(Assignment): Below this line is a set of entries; quote exactly the lines from the line that contains "(os no : Z)" to the line that contains "as_number (default (PyNum 3)", both lines included.

Stored items
☆ ☆ ☆ ☆

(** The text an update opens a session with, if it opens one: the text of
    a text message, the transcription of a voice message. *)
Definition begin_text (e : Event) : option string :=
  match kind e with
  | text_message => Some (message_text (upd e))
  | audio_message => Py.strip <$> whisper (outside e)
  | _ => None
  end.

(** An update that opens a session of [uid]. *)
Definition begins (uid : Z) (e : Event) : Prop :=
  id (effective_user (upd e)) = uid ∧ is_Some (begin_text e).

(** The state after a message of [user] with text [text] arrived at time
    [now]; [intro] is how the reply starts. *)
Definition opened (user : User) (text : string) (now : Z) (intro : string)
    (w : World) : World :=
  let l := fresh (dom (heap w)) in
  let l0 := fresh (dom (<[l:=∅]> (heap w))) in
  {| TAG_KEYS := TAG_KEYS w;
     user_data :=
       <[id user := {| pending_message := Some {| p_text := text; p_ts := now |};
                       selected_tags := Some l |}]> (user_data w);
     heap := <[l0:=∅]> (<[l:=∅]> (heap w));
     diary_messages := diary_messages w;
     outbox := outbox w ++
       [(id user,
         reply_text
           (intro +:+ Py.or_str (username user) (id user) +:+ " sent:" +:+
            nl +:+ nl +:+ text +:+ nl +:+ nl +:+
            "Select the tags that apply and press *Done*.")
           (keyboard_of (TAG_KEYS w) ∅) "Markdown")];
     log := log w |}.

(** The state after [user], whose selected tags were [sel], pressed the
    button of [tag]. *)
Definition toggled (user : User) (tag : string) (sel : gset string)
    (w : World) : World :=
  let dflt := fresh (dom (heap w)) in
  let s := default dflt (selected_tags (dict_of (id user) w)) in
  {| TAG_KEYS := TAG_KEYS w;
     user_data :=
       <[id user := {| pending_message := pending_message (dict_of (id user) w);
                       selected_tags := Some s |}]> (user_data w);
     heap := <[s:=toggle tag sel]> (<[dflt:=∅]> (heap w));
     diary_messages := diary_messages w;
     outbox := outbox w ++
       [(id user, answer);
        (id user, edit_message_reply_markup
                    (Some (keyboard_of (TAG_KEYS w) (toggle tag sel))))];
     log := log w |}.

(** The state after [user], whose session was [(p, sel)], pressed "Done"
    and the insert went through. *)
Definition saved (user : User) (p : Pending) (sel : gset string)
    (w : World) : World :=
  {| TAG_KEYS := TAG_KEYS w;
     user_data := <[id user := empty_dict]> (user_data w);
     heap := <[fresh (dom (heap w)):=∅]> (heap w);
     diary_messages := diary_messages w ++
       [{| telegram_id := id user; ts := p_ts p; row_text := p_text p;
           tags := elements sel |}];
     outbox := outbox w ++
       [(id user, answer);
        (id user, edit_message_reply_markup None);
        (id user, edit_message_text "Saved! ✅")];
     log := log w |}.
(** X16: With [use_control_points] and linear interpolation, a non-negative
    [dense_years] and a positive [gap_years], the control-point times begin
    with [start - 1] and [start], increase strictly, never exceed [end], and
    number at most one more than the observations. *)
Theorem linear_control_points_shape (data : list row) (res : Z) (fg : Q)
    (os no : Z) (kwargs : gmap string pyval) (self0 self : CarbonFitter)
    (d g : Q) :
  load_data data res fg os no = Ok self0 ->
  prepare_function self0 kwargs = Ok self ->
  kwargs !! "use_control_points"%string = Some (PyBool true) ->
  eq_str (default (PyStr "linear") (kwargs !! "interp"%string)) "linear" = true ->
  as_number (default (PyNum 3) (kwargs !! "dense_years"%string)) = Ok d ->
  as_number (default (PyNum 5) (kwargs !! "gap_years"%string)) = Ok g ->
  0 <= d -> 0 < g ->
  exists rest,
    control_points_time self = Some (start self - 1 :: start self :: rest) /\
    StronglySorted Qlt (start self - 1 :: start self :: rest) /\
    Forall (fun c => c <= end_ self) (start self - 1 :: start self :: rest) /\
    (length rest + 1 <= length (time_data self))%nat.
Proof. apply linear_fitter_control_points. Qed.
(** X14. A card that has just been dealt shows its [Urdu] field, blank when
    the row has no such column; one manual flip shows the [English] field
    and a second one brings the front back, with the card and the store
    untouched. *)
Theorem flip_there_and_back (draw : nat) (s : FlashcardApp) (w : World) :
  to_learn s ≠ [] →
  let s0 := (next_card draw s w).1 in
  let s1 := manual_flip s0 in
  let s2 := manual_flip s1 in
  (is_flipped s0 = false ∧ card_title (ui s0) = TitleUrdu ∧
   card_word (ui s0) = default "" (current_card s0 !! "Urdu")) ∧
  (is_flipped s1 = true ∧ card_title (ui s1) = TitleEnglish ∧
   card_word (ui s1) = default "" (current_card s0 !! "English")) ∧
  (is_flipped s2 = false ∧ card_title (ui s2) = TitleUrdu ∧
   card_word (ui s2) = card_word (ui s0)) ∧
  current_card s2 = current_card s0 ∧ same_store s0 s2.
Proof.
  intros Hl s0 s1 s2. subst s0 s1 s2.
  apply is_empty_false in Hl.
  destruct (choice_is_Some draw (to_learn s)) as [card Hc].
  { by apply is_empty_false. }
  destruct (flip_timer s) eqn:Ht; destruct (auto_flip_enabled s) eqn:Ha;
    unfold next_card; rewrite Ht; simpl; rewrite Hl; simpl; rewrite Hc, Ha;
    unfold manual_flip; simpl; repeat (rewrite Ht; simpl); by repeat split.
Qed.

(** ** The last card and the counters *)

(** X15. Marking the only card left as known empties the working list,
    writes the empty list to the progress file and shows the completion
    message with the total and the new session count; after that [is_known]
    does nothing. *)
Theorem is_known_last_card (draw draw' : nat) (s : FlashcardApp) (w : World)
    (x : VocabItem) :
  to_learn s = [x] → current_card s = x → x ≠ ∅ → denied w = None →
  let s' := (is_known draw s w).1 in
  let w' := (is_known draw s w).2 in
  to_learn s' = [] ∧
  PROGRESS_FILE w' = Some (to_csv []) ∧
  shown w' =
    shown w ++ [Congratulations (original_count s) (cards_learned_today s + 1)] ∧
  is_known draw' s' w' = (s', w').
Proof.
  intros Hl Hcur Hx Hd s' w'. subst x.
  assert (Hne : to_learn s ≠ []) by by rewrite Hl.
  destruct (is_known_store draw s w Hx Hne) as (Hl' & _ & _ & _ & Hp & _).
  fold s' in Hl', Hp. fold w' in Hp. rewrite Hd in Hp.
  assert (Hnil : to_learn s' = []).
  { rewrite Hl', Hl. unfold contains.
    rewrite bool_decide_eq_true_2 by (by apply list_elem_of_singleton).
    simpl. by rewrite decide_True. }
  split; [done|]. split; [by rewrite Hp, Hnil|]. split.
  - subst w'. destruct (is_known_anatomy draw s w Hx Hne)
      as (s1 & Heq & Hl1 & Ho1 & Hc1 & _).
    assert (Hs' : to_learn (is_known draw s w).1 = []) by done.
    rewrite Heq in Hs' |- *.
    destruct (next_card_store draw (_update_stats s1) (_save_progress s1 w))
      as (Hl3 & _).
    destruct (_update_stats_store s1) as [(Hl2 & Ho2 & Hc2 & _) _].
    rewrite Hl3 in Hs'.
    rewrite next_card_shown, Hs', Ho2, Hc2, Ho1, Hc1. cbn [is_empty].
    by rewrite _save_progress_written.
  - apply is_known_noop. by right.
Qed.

☆ ☆ ☆ ☆

(Answer for the task):
    (os no : Z) (kwargs : gmap string pyval) (self0 self : CarbonFitter)
    (d g : Q) :
  load_data data res fg os no = Ok self0 ->
  prepare_function self0 kwargs = Ok self ->
  kwargs !! "use_control_points"%string = Some (PyBool true) ->
  eq_str (default (PyStr "linear") (kwargs !! "interp"%string)) "linear" = true ->
  as_number (default (PyNum 3) (kwargs !! "dense_years"%string)) = Ok d ->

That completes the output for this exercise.